# The task
Each line of the entries, from the first to the line containing "(logical_selection a) = Ok", is to be transcribed exactly as it stands; include no other lines.

# Task input

(* ===== verification/RecoveryInv.v ===== *)
(** * Invariant of the rollout recovery ledger

    What every operation of [RecoveryLedger] keeps: attempts carry results
    exactly when sealed, earlier attempts are given up, a group's status says
    whether it is sealed, and an atomic group is sealed as a whole. *)

From S2P Require Import Prelude PyVal PyStr StateErr Recovery RecoveryLedger.

Abbreviation change i f g := (with_siblings (alter f i (siblings g)) g) (only parsing).

Section invariant.
Context (staging_key : PyVal -> string -> res string) (json_object : string -> bool).

(** ** The invariant *)

Definition holds_no_result (a : RolloutAttemptRecord) : Prop :=
  receipt a = None /\ logical_selection a = None /\ reward a = None /\ mask_sample a = None /\
  reward_checks a = None /\ reward_log_context a = None /\ staging_keys a = [].

(** A sealed attempt has a reward and a mask, and the staging keys are those
    its receipt proves it owns. *)
Definition holds_result (gid : string) (i : nat) (a : RolloutAttemptRecord) : Prop :=
  reward a <> None /\ mask_sample a <> None /\
  (forall c, reward_log_context a = Some c -> log_context_ok json_object c = true) /\
  attempt_staging_keys staging_key (capture_key (episode_at gid i a)) (receipt a)
    (logical_selection a) = Ok (staging_keys a).

Definition attempt_ok (gid : string) (i : nat) (a : RolloutAttemptRecord) : Prop :=
  0 <= environment_attempt a /\
  (0 < environment_attempt a -> environment_instance_id a <> None) /\
  environment_instance_id a <> Some "" /\
  String.length (attempt_uuid a) = 16%nat /\
  if decide (attempt_status a = RolloutAttemptStatus.SEALED) then holds_result gid i a
  else holds_no_result a.

Definition sibling_ok (g : PromptGroupRecoveryRecord) (i : nat) (s : RolloutSiblingRecord) : Prop :=
  let a := current_attempt s in
  generation_index s = i /\
  Forall (attempt_ok (group_id g) i) (attempts s) /\
  Forall (fun a => given_up (attempt_status a) = true) (past_attempts s) /\
  (restore_level g = RecoveryTargetLevel.TURN -> attempt_status a = RolloutAttemptStatus.DISPATCHED ->
     environment_instance_id a <> None) /\
  (phase g = PromptGroupPhase.RESERVED ->
     attempt_status a = RolloutAttemptStatus.RESERVED \/ given_up (attempt_status a) = true).

Definition siblings_ok (g : PromptGroupRecoveryRecord) : Prop :=
  forall i s, siblings g !! i = Some s -> sibling_ok g i s.

Definition head_ok (g : PromptGroupRecoveryRecord) : Prop :=
  group_id g <> "" /\ admission_id g <> "" /\ prompt_id g <> "" /\
  sample_id (prompt_ref g) = prompt_id g /\
  1 <= expected_generations g /\ Z.of_nat (length (siblings g)) = expected_generations g /\
  resolved_agent_name g <> Some "" /\ attribution_key g <> Some "".

Definition none_sealed (g : PromptGroupRecoveryRecord) : bool :=
  forallb (fun s => negb (is_sealed s)) (siblings g).

Definition seals_ok (g : PromptGroupRecoveryRecord) : Prop :=
  (status g = PromptGroupStatus.GENERATING <-> all_sealed g = false) /\
  (recovery_granularity g = RecoveryGranularity.PROMPT_GROUP ->
     all_sealed g = true \/ none_sealed g = true).

Definition group_ok (g : PromptGroupRecoveryRecord) : Prop :=
  head_ok g /\ siblings_ok g /\ seals_ok g.

Definition group_uuids (g : PromptGroupRecoveryRecord) : list uuid :=
  concat ((fun s => attempt_uuid <$> attempts s) <$> siblings g).

Definition all_uuids (l : RolloutRecoveryLedger) : list uuid :=
  concat (group_uuids <$> all_groups l).

Definition ledger_ok (l : RolloutRecoveryLedger) : Prop :=
  NoDup (groups l).*1 /\
  (forall gid g, (gid, g) ∈ groups l -> gid = group_id g /\ group_ok g) /\
  NoDup (all_uuids l).

(** ** Changing one sibling *)

Lemma fmap_alter_same {A B} (f : A -> B) (h : A -> A) i (l : list A) :
  (forall x, l !! i = Some x -> f (h x) = f x) -> f <$> alter h i l = f <$> l.
Proof.
  revert i. induction l as [|x l IH]; intros [|i] H; [done|done| |]; cbn.
  - by rewrite H.
  - by rewrite IH.
Qed.

Lemma forallb_fmap {A B} (P : B -> bool) (f : A -> B) (l : list A) :
  forallb P (f <$> l) = forallb (fun x => P (f x)) l.
Proof. induction l as [|x l IH]; [done|]. cbn. by rewrite <- IH. Qed.

Lemma all_sealed_fmap g : all_sealed g = forallb id (is_sealed <$> siblings g).
Proof. by rewrite forallb_fmap. Qed.

Lemma none_sealed_fmap g : none_sealed g = forallb negb (is_sealed <$> siblings g).
Proof. by rewrite forallb_fmap. Qed.

Lemma all_sealed_elem g :
  all_sealed g = true <-> forall i s, siblings g !! i = Some s -> is_sealed s = true.
Proof.
  unfold all_sealed. rewrite forallb_forall. split.
  - intros H i s Hi. apply H, list_elem_of_In. by eapply list_elem_of_lookup_2.
  - intros H s [i Hi]%list_elem_of_In%list_elem_of_lookup. by eapply H.
Qed.

Lemma none_sealed_elem g :
  none_sealed g = true <-> forall i s, siblings g !! i = Some s -> is_sealed s = false.
Proof.
  unfold none_sealed. rewrite forallb_forall. setoid_rewrite negb_true_iff. split.
  - intros H i s Hi. apply H, list_elem_of_In. by eapply list_elem_of_lookup_2.
  - intros H s [i Hi]%list_elem_of_In%list_elem_of_lookup. by eapply H.
Qed.

Lemma lookup_change i j f g :
  siblings (change i f g) !! j = if decide (i = j) then f <$> siblings g !! j else siblings g !! j.
Proof.
  cbn. destruct (decide (i = j)) as [->|Hne]; [apply list_lookup_alter_eq|by apply list_lookup_alter_ne].
Qed.

(** A change of one sibling that does not touch whether it is sealed. *)
Lemma group_ok_change i f g s :
  group_ok g -> siblings g !! i = Some s -> sibling_ok g i (f s) -> is_sealed (f s) = is_sealed s ->
  group_ok (change i f g).
Proof.
  intros (Hh & Hs & Hz) Hi Hok Hse.
  assert (is_sealed <$> alter f i (siblings g) = is_sealed <$> siblings g) as Hf.
  { apply fmap_alter_same. intros x Hx. congruence. }
  split; [|split].
  - unfold head_ok in *. cbn. by rewrite length_alter.
  - intros j s' Hj. rewrite lookup_change in Hj. destruct (decide (i = j)) as [->|Hne].
    + rewrite Hi in Hj. by injection Hj as <-.
    + by apply Hs.
  - unfold seals_ok in *. rewrite all_sealed_fmap, none_sealed_fmap in *. cbn. by rewrite Hf.
Qed.

Lemma group_uuids_change i f g :
  (forall s, siblings g !! i = Some s -> attempt_uuid <$> attempts (f s) = attempt_uuid <$> attempts s) ->
  group_uuids (change i f g) = group_uuids g.
Proof. intros H. unfold group_uuids. cbn. by rewrite fmap_alter_same. Qed.

Lemma current_ok g i s :
  group_ok g -> siblings g !! i = Some s -> attempt_ok (group_id g) i (current_attempt s).
Proof.
  intros (_ & Hs & _) Hi. destruct (Hs i s Hi) as (_ & Ha & _). unfold attempts in Ha.
  by apply Forall_app in Ha as [_ Ha%Forall_inv].
Qed.

(** A change of the current attempt of an unsealed sibling. *)
Lemma group_ok_attempt i h g s :
  let a := current_attempt s in
  group_ok g -> siblings g !! i = Some s -> is_sealed s = false ->
  attempt_ok (group_id g) i (h a) -> attempt_status (h a) <> RolloutAttemptStatus.SEALED ->
  (restore_level g = RecoveryTargetLevel.TURN ->
     attempt_status (h a) = RolloutAttemptStatus.DISPATCHED -> environment_instance_id (h a) <> None) ->
  (phase g = PromptGroupPhase.RESERVED ->
     attempt_status (h a) = RolloutAttemptStatus.RESERVED \/ given_up (attempt_status (h a)) = true) ->
  group_ok (change i (with_current h) g).
Proof.
  intros a Hg Hi Hse Ha Hst Ht Hp. apply (group_ok_change i (with_current h) g s); [done|done| |].
  - destruct Hg as (_ & Hs & _). destruct (Hs i s Hi) as (Hgi & Hats & Hpast & _).
    split; [done|]. split; [|done]. unfold attempts in *. cbn.
    apply Forall_app in Hats as [H1 _]. by apply Forall_app_2; [|constructor].
  - rewrite Hse. by apply bool_decide_eq_false.
Qed.

Lemma uuids_attempt i h g :
  (forall a, attempt_uuid (h a) = attempt_uuid a) ->
  group_uuids (change i (with_current h) g) = group_uuids g.
Proof.
  intros Hh. apply group_uuids_change. intros s _. unfold attempts. cbn.
  rewrite !fmap_app. cbn. by rewrite Hh.
Qed.

(** An unsealed attempt in another unsealed status. *)
Lemma attempt_ok_status gid i a st :
  attempt_ok gid i a -> attempt_status a <> RolloutAttemptStatus.SEALED ->
  st <> RolloutAttemptStatus.SEALED -> attempt_ok gid i (with_attempt_status st a).
Proof.
  unfold attempt_ok. cbn. intros (H1 & H2 & H3 & H4 & H5) Ha Hst.
  rewrite decide_False in H5 by done. by rewrite decide_False.
Qed.

Lemma attempt_ok_new gid i u : String.length u = 16%nat -> attempt_ok gid i (new_attempt u).
Proof. intros Hu. by repeat split. Qed.

(** ** What operations on a record leave alone *)

(** The ledger up to the event log. *)
Definition quiet (l l' : RolloutRecoveryLedger) : Prop :=
  groups l' = groups l /\ retirements l' = retirements l /\ forgets l' = forgets l /\
  event_sink l' = event_sink l.

(** Identities, and how many siblings there are. *)
Definition same_head (g g' : PromptGroupRecoveryRecord) : Prop :=
  group_id g' = group_id g /\ restore_level g' = restore_level g /\
  length (siblings g') = length (siblings g) /\
  expected_generations g' = expected_generations g.

Definition same_state (g g' : PromptGroupRecoveryRecord) : Prop :=
  phase g' = phase g /\ status g' = status g.

#[local] Instance quiet_preorder : PreOrder quiet.
Proof. split; unfold quiet; red; intros; intuition congruence. Qed.
#[local] Instance same_head_preorder : PreOrder same_head.
Proof. split; unfold same_head; red; intros; intuition congruence. Qed.
#[local] Instance same_state_preorder : PreOrder same_state.
Proof. split; unfold same_state; red; intros; intuition congruence. Qed.

Lemma same_head_change i f g : same_head g (change i f g).
Proof. unfold same_head. cbn. by rewrite length_alter. Qed.

Lemma wp_record (Q : GS -> res PromptGroupRecoveryRecord -> Prop) s :
  wp record Q s <-> Q s (Ok s.1).
Proof. done. Qed.

Lemma wp_on_record f (Q : GS -> res unit -> Prop) s :
  wp (on_record f) Q s <-> Q (f s.1, s.2) (Ok tt).
Proof. done. Qed.

Lemma wp_on_ledger f (Q : GS -> res unit -> Prop) s :
  wp (on_ledger f) Q s <-> Q (s.1, f s.2) (Ok tt).
Proof. done. Qed.

Lemma wp_on_sibling i f (Q : GS -> res unit -> Prop) s :
  wp (on_sibling i f) Q s <-> Q (change i f s.1, s.2) (Ok tt).
Proof. done. Qed.

Lemma wp_sibling_at i (Q : GS -> res RolloutSiblingRecord -> Prop) s sib :
  siblings s.1 !! i = Some sib -> Q s (Ok sib) -> wp (sibling_at i) Q s.
Proof.
  intros Hi HQ. unfold sibling_at. apply wp_bind, wp_record, wp_lift. unfold get_index. by rewrite Hi.
Qed.

(** An event names a sibling that exists, so reporting it never raises. *)
Lemma wp_emit name i fields (Q : GS -> res unit -> Prop) g l :
  (forall j, i = Some j -> (j < length (siblings g))%nat) ->
  (forall l', quiet l l' -> Q (g, l') (Ok tt)) -> wp (emit name i fields) Q (g, l).
Proof.
  intros Hj HQ. unfold emit. apply wp_bind, wp_get. cbn. destruct (event_sink l).
  - apply wp_bind, wp_lift. destruct i as [j|]; cbn.
    + destruct (lookup_lt_is_Some_2 (siblings g) j (Hj j eq_refl)) as [s Hs].
      unfold get_index. rewrite Hs. cbn. apply wp_on_ledger. by apply HQ.
    + apply wp_on_ledger. by apply HQ.
  - apply wp_ret. by apply HQ.
Qed.

Lemma each_sibling_lookup g i :
  i ∈ each_sibling g -> exists s, siblings g !! i = Some s.
Proof. intros Hi%elem_of_seq. apply lookup_lt_is_Some_2. lia. Qed.

Lemma each_sibling_head g g' i :
  same_head g g' -> i ∈ each_sibling g -> exists s, siblings g' !! i = Some s.
Proof.
  intros (_ & _ & Hl & _) Hi%elem_of_seq. apply lookup_lt_is_Some_2. rewrite Hl. lia.
Qed.

(** Between two points of an operation on one record. *)
Definition tame (s s' : GS) : Prop :=
  group_ok s'.1 /\ same_head s.1 s'.1 /\ same_state s.1 s'.1 /\
  group_uuids s'.1 = group_uuids s.1 /\ quiet s.2 s'.2.

Lemma tame_refl g l : group_ok g -> tame (g, l) (g, l).
Proof. done. Qed.

Lemma tame_trans s1 s2 s3 : tame s1 s2 -> tame s2 s3 -> tame s1 s3.
Proof.
  intros (_ & A1 & A2 & A3 & A4) (H & B1 & B2 & B3 & B4). split; [done|].
  split; [by etrans|]. split; [by etrans|]. split; [congruence|by etrans].
Qed.

Lemma tame_quiet g l l' : group_ok g -> quiet l l' -> tame (g, l) (g, l').
Proof. intros. split; [done|]. done. Qed.

Lemma tame_attempt i h g l s :
  let a := current_attempt s in
  group_ok g -> siblings g !! i = Some s -> is_sealed s = false ->
  attempt_ok (group_id g) i (h a) -> attempt_status (h a) <> RolloutAttemptStatus.SEALED ->
  (restore_level g = RecoveryTargetLevel.TURN ->
     attempt_status (h a) = RolloutAttemptStatus.DISPATCHED -> environment_instance_id (h a) <> None) ->
  (phase g = PromptGroupPhase.RESERVED ->
     attempt_status (h a) = RolloutAttemptStatus.RESERVED \/ given_up (attempt_status (h a)) = true) ->
  (forall a, attempt_uuid (h a) = attempt_uuid a) ->
  tame (g, l) (change i (with_current h) g, l).
Proof.
  intros. split; [by eapply group_ok_attempt|]. split; [apply same_head_change|].
  split; [done|]. split; [by apply uuids_attempt|done].
Qed.

Lemma not_sealed_status s :
  is_sealed s = false <-> attempt_status (current_attempt s) <> RolloutAttemptStatus.SEALED.
Proof. unfold is_sealed. apply bool_decide_eq_false. Qed.

Lemma is_sealed_status s :
  is_sealed s = true <-> attempt_status (current_attempt s) = RolloutAttemptStatus.SEALED.
Proof. unfold is_sealed. apply bool_decide_eq_true. Qed.

Lemma given_up_spec st :
  given_up st = true <-> st = RolloutAttemptStatus.ABANDONED \/ st = RolloutAttemptStatus.FAILED.
Proof. apply bool_decide_eq_true. Qed.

# Result of this task
(* ===== verification/RecoveryInv.v ===== *)
(** * Invariant of the rollout recovery ledger

    What every operation of [RecoveryLedger] keeps: attempts carry results
    exactly when sealed, earlier attempts are given up, a group's status says
    whether it is sealed, and an atomic group is sealed as a whole. *)

From S2P Require Import Prelude PyVal PyStr StateErr Recovery RecoveryLedger.

Abbreviation change i f g := (with_siblings (alter f i (siblings g)) g) (only parsing).

Section invariant.
Context (staging_key : PyVal -> string -> res string) (json_object : string -> bool).

(** ** The invariant *)

Definition holds_no_result (a : RolloutAttemptRecord) : Prop :=
  receipt a = None /\ logical_selection a = None /\ reward a = None /\ mask_sample a = None /\
  reward_checks a = None /\ reward_log_context a = None /\ staging_keys a = [].

(** A sealed attempt has a reward and a mask, and the staging keys are those
    its receipt proves it owns. *)
Definition holds_result (gid : string) (i : nat) (a : RolloutAttemptRecord) : Prop :=
  reward a <> None /\ mask_sample a <> None /\
  (forall c, reward_log_context a = Some c -> log_context_ok json_object c = true) /\
  attempt_staging_keys staging_key (capture_key (episode_at gid i a)) (receipt a)
    (logical_selection a) = Ok (staging_keys a).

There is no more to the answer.